TASK DETAILS>
Starting at the first line of the data below, write out each line exactly until you reach the line containing "destruct (getMappedImageParameters model ≫= p_ratios)", and include that line too.

DATA TO EXAMINE>

Lemma ratios_offered model :
  getAsyncImageCapability model ≠ Inherited →
  ∃ r rs, getCreationImageAspectRatioOptions model = Some (r :: rs).
Proof.
  intros Hi. unfold getCreationImageAspectRatioOptions.
  destruct (getMappedImageParameters model ≫= p_ratios) as [[|r rs]|]; [|by eauto|];
    (destruct (isSanbaoImageModel model); [destruct (cleanAspectRatioOptions _) as [|r rs]; [|by eauto]|]);
    (destruct (getAsyncImageCapability model) as [c| |] eqn:Ec; [|done|by repeat eexists]);
    apply table_capability_ok in Ec; unfold capability_ok in Ec; bool_to_prop;
    (destruct (ai_aspectRatios c); [done|by eauto]).
Qed.

Lemma default_resolution_offered model :
  getAsyncImageCapability model ≠ Inherited → getCreationImageResolutionOptions model ≠ [] →
  defaultOutputResolution model ∈ getCreationImageResolutionOptions model.
Proof.
  intros Hi. unfold getCreationImageResolutionOptions, defaultOutputResolution.
  destruct (getAsyncImageCapability model) as [c| |] eqn:Ec; [|done|].
  - destruct (getMappedImageParameters model) as [p|] eqn:Em; [by apply (mapped_not_async _ _ c) in Em|].
    intros _. cbn. apply table_capability_ok in Ec. unfold capability_ok in Ec. bool_to_prop.
    by apply includes_elem.
  - destruct (getMappedImageParameters model ≫= p_resolutions) as [[|r rs]|]; [done| |done].
    intros _. set_solver.
Qed.

(** Normalising the options of an image never fails for a model that is
    not the name of an inherited member: the ratio is one of those offered
    for the model, the resolution one of those offered if there are any, and
    normalising again changes nothing. *)
Theorem image_selection_offered (options : PartialImageOptions) (model : CreationModelInput) :
  getAsyncImageCapability model ≠ Inherited → accepts_options model = true →
  ∃ o ratios,
    normalizeCreationImageOptions options model = Ok o ∧
    getCreationImageAspectRatioOptions model = Some ratios ∧ image_aspectRatio o ∈ ratios ∧
    (getCreationImageResolutionOptions model ≠ [] →
       ∀ r, outputResolution o = Some r → r ∈ getCreationImageResolutionOptions model) ∧
    normalizeCreationImageOptions (PartialImage (Some (image_aspectRatio o)) (outputResolution o)) model
    = Ok o.
Proof.
  intros Hi Ha. destruct (ratios_offered model Hi) as (r & rs & Er).
  unfold normalizeCreationImageOptions. rewrite Ha, Er. cbn [negb head from_opt].
  set (ratios := r :: rs). set (d := image_aspectRatio _).
  set (dr := if includes d ratios then d else r).
  assert (dr ∈ ratios) as Hd.
  { subst dr. destruct (includes d ratios) eqn:E; [by apply includes_elem|set_solver]. }
  set (ratio := match o_aspectRatio options with Some _ => _ | None => _ end).
  assert (ratio ∈ ratios) as Hr.
  { subst ratio. destruct (o_aspectRatio options) as [x|]; [|done].
    destruct (includes x ratios) eqn:E; [by apply includes_elem|done]. }
  do 2 eexists. split; [reflexivity|]. cbn [image_aspectRatio outputResolution o_aspectRatio o_outputResolution].
  split_and!; [done|done| |].
  - intros Hne x. destruct (includes (from_opt [] (o_outputResolution options)) _) eqn:E.
    + intros Hx. rewrite Hx in E. by apply includes_elem.
    + intros [= <-]. by apply default_resolution_offered.
  - rewrite (proj2 (includes_elem ratio ratios) Hr). f_equal. f_equal.
    destruct (includes (from_opt [] (o_outputResolution options)) _) eqn:E; [by rewrite E|].
    destruct (includes (from_opt [] (Some _)) _); done.
Qed.

End Selections.

Lemma image_selection_offered_witness :
  ∃ o ratios,
    normalizeCreationImageOptions (H := ascii_case_map) (PartialImage (Some (js "7:7")) None)
      (ModelName (js "gpt-image2")) = Ok o ∧
    getCreationImageAspectRatioOptions (H := ascii_case_map) (ModelName (js "gpt-image2")) = Some ratios ∧
    image_aspectRatio o ∈ ratios.
Proof.
  destruct (image_selection_offered (H := ascii_case_map) (PartialImage (Some (js "7:7")) None)
    (ModelName (js "gpt-image2")) ltac:(vm_compute; discriminate) ltac:(vm_compute; reflexivity))
    as (o & ratios & E1 & E2 & E3 & _).
  exists o, ratios. split; [exact E1|]. split; [exact E2|exact E3].
Defined.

EXERCISE ANSWER>
Lemma ratios_offered model :
  getAsyncImageCapability model ≠ Inherited →
  ∃ r rs, getCreationImageAspectRatioOptions model = Some (r :: rs).
Proof.
  intros Hi. unfold getCreationImageAspectRatioOptions.
  destruct (getMappedImageParameters model ≫= p_ratios) as [[|r rs]|]; [|by eauto|];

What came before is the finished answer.